# Description of the task
In the entries that follow, find the line containing "(or_introl Ha)). lia."; from there, copy every line exactly through the line containing "- unfold add_block.".

Stored items
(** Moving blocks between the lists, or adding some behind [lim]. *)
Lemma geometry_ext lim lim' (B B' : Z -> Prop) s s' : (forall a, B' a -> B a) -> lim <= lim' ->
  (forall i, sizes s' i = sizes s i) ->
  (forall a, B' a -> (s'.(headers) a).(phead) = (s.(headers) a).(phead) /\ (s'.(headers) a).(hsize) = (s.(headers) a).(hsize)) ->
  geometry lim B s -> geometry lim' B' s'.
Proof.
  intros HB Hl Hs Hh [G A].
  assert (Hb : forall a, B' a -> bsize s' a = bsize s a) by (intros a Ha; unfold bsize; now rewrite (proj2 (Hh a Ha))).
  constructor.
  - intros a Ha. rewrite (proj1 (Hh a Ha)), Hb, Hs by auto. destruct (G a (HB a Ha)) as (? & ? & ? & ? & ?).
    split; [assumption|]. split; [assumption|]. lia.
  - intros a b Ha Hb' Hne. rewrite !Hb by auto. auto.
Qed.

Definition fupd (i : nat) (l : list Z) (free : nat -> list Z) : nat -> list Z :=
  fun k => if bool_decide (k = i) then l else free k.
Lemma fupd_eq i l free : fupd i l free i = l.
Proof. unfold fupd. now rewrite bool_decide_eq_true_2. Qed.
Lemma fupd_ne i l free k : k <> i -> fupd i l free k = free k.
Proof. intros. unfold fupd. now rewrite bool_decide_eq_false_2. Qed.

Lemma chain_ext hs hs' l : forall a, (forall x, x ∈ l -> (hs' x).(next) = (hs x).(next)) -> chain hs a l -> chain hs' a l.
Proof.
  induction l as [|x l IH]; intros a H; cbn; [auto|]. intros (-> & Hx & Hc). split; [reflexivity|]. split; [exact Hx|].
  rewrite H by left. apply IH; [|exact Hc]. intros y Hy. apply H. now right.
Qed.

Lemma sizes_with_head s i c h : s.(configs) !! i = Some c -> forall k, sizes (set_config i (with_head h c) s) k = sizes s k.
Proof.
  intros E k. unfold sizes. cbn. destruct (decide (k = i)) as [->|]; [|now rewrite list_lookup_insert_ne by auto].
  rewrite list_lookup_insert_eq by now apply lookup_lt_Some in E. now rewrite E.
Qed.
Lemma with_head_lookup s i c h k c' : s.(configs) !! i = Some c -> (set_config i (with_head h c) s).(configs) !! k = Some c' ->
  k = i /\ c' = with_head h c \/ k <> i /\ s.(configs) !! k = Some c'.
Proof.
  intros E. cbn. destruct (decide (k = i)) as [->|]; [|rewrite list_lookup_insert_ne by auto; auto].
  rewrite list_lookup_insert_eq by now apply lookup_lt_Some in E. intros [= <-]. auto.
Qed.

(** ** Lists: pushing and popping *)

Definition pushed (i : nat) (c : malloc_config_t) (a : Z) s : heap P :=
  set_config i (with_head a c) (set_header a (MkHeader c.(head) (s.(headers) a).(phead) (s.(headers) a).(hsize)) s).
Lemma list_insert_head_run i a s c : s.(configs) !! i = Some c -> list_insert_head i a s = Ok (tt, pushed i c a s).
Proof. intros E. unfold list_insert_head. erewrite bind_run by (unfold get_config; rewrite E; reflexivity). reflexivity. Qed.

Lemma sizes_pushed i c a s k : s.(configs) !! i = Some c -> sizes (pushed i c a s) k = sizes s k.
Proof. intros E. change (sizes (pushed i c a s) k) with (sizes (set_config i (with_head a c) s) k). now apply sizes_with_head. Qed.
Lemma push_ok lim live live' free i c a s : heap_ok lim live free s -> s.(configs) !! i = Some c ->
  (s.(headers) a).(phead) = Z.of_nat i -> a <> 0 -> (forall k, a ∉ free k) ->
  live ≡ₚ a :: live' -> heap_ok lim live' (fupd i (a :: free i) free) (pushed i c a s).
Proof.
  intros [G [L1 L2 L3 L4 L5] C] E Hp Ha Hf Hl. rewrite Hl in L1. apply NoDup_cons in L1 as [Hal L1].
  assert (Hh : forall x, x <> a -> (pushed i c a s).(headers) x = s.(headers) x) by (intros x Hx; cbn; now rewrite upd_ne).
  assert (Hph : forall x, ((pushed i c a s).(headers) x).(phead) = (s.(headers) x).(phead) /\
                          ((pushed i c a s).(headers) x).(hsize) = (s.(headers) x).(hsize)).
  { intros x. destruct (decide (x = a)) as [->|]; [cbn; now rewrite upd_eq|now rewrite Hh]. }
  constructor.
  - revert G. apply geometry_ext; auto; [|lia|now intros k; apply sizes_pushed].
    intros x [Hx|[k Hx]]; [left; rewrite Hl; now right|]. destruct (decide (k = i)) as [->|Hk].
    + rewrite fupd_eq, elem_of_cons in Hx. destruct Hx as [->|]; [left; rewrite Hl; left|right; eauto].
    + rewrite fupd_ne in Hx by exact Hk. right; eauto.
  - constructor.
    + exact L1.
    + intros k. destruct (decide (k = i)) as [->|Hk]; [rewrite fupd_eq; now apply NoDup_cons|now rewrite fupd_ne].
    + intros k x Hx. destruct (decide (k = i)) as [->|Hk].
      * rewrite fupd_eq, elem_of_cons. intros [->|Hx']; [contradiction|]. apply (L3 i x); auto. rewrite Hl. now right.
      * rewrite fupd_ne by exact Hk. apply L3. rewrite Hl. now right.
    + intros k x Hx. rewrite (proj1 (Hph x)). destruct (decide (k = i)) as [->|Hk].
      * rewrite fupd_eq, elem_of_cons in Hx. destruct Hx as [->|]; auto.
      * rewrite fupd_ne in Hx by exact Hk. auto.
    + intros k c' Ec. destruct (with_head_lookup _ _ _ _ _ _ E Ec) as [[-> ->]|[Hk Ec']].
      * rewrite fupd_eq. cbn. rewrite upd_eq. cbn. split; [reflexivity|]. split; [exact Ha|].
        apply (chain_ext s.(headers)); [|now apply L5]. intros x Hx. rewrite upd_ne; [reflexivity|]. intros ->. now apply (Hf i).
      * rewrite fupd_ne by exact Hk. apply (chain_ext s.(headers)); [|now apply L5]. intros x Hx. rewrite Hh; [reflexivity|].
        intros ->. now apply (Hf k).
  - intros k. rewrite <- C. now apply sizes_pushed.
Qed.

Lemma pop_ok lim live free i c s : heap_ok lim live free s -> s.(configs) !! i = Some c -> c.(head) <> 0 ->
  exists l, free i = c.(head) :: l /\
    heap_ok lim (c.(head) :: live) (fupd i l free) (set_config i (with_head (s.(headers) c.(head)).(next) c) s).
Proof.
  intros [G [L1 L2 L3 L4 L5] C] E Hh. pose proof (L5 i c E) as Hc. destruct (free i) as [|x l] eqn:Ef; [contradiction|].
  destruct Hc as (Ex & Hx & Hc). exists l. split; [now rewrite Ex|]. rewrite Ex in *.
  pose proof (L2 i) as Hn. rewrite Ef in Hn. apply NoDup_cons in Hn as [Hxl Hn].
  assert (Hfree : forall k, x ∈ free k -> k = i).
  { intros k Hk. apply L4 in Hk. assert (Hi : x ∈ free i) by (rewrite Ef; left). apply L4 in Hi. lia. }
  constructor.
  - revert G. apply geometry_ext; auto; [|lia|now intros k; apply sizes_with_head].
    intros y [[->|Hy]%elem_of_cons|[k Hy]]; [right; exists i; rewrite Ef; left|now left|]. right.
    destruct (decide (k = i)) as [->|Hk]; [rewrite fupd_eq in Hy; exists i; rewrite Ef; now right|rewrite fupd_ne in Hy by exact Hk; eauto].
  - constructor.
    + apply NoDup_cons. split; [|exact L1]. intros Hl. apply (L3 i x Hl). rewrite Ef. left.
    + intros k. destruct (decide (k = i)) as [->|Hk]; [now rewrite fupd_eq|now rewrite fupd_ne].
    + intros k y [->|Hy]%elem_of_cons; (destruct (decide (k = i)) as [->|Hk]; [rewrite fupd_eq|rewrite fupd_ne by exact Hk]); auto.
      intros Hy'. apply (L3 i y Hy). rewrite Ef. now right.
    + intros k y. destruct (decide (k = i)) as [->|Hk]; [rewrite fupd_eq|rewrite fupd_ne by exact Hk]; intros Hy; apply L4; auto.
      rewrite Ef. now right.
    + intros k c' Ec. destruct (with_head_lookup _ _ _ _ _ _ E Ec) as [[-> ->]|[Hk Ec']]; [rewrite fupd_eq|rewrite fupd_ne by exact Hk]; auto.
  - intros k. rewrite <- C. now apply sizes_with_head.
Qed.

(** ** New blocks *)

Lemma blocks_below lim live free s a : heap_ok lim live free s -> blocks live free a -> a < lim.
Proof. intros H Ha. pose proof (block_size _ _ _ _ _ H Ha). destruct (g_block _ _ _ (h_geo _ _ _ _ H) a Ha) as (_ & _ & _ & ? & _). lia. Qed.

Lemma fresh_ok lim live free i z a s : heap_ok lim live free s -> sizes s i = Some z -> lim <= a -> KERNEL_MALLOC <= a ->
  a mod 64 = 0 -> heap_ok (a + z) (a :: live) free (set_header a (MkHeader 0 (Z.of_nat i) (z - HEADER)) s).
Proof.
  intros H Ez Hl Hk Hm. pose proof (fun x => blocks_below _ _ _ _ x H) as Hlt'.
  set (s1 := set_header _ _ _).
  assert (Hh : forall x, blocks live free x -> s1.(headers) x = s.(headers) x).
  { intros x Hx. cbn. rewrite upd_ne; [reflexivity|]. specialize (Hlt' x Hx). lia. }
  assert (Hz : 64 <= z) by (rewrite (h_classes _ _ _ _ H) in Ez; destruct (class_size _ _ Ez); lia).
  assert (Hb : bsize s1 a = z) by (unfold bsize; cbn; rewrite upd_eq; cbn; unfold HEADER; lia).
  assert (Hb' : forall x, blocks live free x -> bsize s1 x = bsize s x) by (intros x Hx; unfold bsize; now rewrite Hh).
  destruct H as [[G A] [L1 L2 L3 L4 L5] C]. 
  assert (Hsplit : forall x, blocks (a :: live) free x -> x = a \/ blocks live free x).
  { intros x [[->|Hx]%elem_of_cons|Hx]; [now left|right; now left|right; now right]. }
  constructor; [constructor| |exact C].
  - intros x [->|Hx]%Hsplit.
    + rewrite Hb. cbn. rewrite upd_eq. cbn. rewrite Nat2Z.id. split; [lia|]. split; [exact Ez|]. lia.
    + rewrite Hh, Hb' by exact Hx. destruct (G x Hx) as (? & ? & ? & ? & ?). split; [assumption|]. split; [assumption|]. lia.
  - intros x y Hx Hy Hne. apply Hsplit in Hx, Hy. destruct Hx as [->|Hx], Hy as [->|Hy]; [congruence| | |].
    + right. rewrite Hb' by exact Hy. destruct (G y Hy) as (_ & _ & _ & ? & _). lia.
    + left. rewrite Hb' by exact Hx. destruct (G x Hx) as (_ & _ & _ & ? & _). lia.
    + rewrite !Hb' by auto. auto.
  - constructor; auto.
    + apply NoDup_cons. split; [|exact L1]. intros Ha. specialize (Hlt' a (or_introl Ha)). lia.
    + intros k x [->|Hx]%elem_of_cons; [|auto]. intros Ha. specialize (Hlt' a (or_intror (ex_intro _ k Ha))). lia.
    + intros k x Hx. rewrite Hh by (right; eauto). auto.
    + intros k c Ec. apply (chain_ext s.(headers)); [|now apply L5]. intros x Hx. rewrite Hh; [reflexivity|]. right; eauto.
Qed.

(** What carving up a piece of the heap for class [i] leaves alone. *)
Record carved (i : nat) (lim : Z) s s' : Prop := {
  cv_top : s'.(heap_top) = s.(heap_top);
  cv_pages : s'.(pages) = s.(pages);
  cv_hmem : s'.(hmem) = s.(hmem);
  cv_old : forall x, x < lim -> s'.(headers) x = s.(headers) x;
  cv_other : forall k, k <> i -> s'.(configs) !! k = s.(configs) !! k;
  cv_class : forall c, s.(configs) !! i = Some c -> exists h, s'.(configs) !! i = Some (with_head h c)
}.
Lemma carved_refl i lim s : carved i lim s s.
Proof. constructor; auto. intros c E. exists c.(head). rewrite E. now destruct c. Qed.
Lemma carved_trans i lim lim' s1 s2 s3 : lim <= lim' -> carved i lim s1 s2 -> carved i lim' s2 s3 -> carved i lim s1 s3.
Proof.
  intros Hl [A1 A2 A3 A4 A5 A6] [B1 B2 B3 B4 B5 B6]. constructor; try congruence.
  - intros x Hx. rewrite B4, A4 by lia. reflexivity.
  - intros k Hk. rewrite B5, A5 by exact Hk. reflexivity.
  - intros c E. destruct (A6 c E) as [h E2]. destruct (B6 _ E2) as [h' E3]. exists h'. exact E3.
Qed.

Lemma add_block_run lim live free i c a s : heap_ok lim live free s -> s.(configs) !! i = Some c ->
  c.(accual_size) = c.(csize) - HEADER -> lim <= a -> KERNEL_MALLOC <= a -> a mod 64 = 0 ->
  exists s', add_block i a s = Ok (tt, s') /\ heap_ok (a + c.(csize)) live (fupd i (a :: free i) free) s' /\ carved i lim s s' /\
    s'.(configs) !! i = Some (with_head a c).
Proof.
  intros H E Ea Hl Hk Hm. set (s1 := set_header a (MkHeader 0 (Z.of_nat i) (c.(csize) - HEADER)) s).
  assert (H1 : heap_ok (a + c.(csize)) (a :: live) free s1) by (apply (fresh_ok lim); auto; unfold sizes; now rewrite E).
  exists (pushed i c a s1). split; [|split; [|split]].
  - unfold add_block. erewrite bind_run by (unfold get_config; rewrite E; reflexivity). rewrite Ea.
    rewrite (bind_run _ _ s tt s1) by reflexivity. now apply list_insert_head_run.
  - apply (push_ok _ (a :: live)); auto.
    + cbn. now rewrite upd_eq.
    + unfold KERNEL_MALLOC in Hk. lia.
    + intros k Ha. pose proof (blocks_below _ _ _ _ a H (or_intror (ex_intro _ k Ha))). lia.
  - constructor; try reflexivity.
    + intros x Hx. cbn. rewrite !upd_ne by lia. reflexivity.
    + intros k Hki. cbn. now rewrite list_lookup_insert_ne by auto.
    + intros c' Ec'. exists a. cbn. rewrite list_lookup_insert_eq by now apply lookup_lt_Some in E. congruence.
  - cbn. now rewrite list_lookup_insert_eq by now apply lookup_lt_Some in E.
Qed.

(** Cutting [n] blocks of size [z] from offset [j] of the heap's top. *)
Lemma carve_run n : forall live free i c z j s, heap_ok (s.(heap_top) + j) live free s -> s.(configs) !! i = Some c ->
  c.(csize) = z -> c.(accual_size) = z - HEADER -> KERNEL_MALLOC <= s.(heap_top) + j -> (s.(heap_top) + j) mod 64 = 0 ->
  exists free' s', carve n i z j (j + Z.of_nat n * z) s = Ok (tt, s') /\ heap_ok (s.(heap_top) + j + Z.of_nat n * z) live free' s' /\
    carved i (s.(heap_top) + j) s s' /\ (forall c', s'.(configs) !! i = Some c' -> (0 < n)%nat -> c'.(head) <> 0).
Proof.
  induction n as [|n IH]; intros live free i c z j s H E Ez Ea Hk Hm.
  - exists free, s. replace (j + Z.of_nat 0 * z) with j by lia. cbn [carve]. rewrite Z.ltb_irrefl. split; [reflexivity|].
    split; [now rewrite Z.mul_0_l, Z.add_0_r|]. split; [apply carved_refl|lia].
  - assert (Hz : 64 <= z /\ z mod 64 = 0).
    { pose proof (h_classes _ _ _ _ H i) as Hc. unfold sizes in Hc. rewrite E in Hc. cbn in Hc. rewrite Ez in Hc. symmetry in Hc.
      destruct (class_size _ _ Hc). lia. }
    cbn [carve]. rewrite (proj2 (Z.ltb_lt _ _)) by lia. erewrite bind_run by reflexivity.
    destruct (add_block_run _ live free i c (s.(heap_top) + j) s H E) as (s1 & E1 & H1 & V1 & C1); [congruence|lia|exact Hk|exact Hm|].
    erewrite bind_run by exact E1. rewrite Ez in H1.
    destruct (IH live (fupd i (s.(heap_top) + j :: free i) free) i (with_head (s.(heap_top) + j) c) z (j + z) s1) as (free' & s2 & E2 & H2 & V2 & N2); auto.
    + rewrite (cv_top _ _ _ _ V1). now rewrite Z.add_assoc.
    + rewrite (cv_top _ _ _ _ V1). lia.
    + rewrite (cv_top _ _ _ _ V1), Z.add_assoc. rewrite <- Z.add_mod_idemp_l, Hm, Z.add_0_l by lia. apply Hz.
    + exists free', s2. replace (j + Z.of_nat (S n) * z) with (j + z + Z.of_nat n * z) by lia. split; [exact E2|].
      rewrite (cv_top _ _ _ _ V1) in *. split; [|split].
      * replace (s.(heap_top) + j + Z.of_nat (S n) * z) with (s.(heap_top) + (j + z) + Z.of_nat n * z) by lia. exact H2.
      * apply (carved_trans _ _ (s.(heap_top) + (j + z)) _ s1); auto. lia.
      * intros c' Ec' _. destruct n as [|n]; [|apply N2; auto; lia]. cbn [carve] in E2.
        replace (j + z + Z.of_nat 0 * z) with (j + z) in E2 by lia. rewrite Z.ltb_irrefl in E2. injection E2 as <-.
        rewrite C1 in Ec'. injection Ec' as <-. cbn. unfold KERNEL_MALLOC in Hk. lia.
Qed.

# Task answer
    + apply NoDup_cons. split; [|exact L1]. intros Ha. specialize (Hlt' a (or_introl Ha)). lia.
    + intros k x [->|Hx]%elem_of_cons; [|auto]. intros Ha. specialize (Hlt' a (or_intror (ex_intro _ k Ha))). lia.
    + intros k x Hx. rewrite Hh by (right; eauto). auto.
    + intros k c Ec. apply (chain_ext s.(headers)); [|now apply L5]. intros x Hx. rewrite Hh; [reflexivity|]. right; eauto.
Qed.

(** What carving up a piece of the heap for class [i] leaves alone. *)
Record carved (i : nat) (lim : Z) s s' : Prop := {
  cv_top : s'.(heap_top) = s.(heap_top);
  cv_pages : s'.(pages) = s.(pages);
  cv_hmem : s'.(hmem) = s.(hmem);
  cv_old : forall x, x < lim -> s'.(headers) x = s.(headers) x;
  cv_other : forall k, k <> i -> s'.(configs) !! k = s.(configs) !! k;
  cv_class : forall c, s.(configs) !! i = Some c -> exists h, s'.(configs) !! i = Some (with_head h c)
}.
Lemma carved_refl i lim s : carved i lim s s.
Proof. constructor; auto. intros c E. exists c.(head). rewrite E. now destruct c. Qed.
Lemma carved_trans i lim lim' s1 s2 s3 : lim <= lim' -> carved i lim s1 s2 -> carved i lim' s2 s3 -> carved i lim s1 s3.
Proof.
  intros Hl [A1 A2 A3 A4 A5 A6] [B1 B2 B3 B4 B5 B6]. constructor; try congruence.
  - intros x Hx. rewrite B4, A4 by lia. reflexivity.
  - intros k Hk. rewrite B5, A5 by exact Hk. reflexivity.
  - intros c E. destruct (A6 c E) as [h E2]. destruct (B6 _ E2) as [h' E3]. exists h'. exact E3.
Qed.

Lemma add_block_run lim live free i c a s : heap_ok lim live free s -> s.(configs) !! i = Some c ->
  c.(accual_size) = c.(csize) - HEADER -> lim <= a -> KERNEL_MALLOC <= a -> a mod 64 = 0 ->
  exists s', add_block i a s = Ok (tt, s') /\ heap_ok (a + c.(csize)) live (fupd i (a :: free i) free) s' /\ carved i lim s s' /\
    s'.(configs) !! i = Some (with_head a c).
Proof.
  intros H E Ea Hl Hk Hm. set (s1 := set_header a (MkHeader 0 (Z.of_nat i) (c.(csize) - HEADER)) s).
  assert (H1 : heap_ok (a + c.(csize)) (a :: live) free s1) by (apply (fresh_ok lim); auto; unfold sizes; now rewrite E).
  exists (pushed i c a s1). split; [|split; [|split]].
  - unfold add_block. erewrite bind_run by (unfold get_config; rewrite E; reflexivity). rewrite Ea.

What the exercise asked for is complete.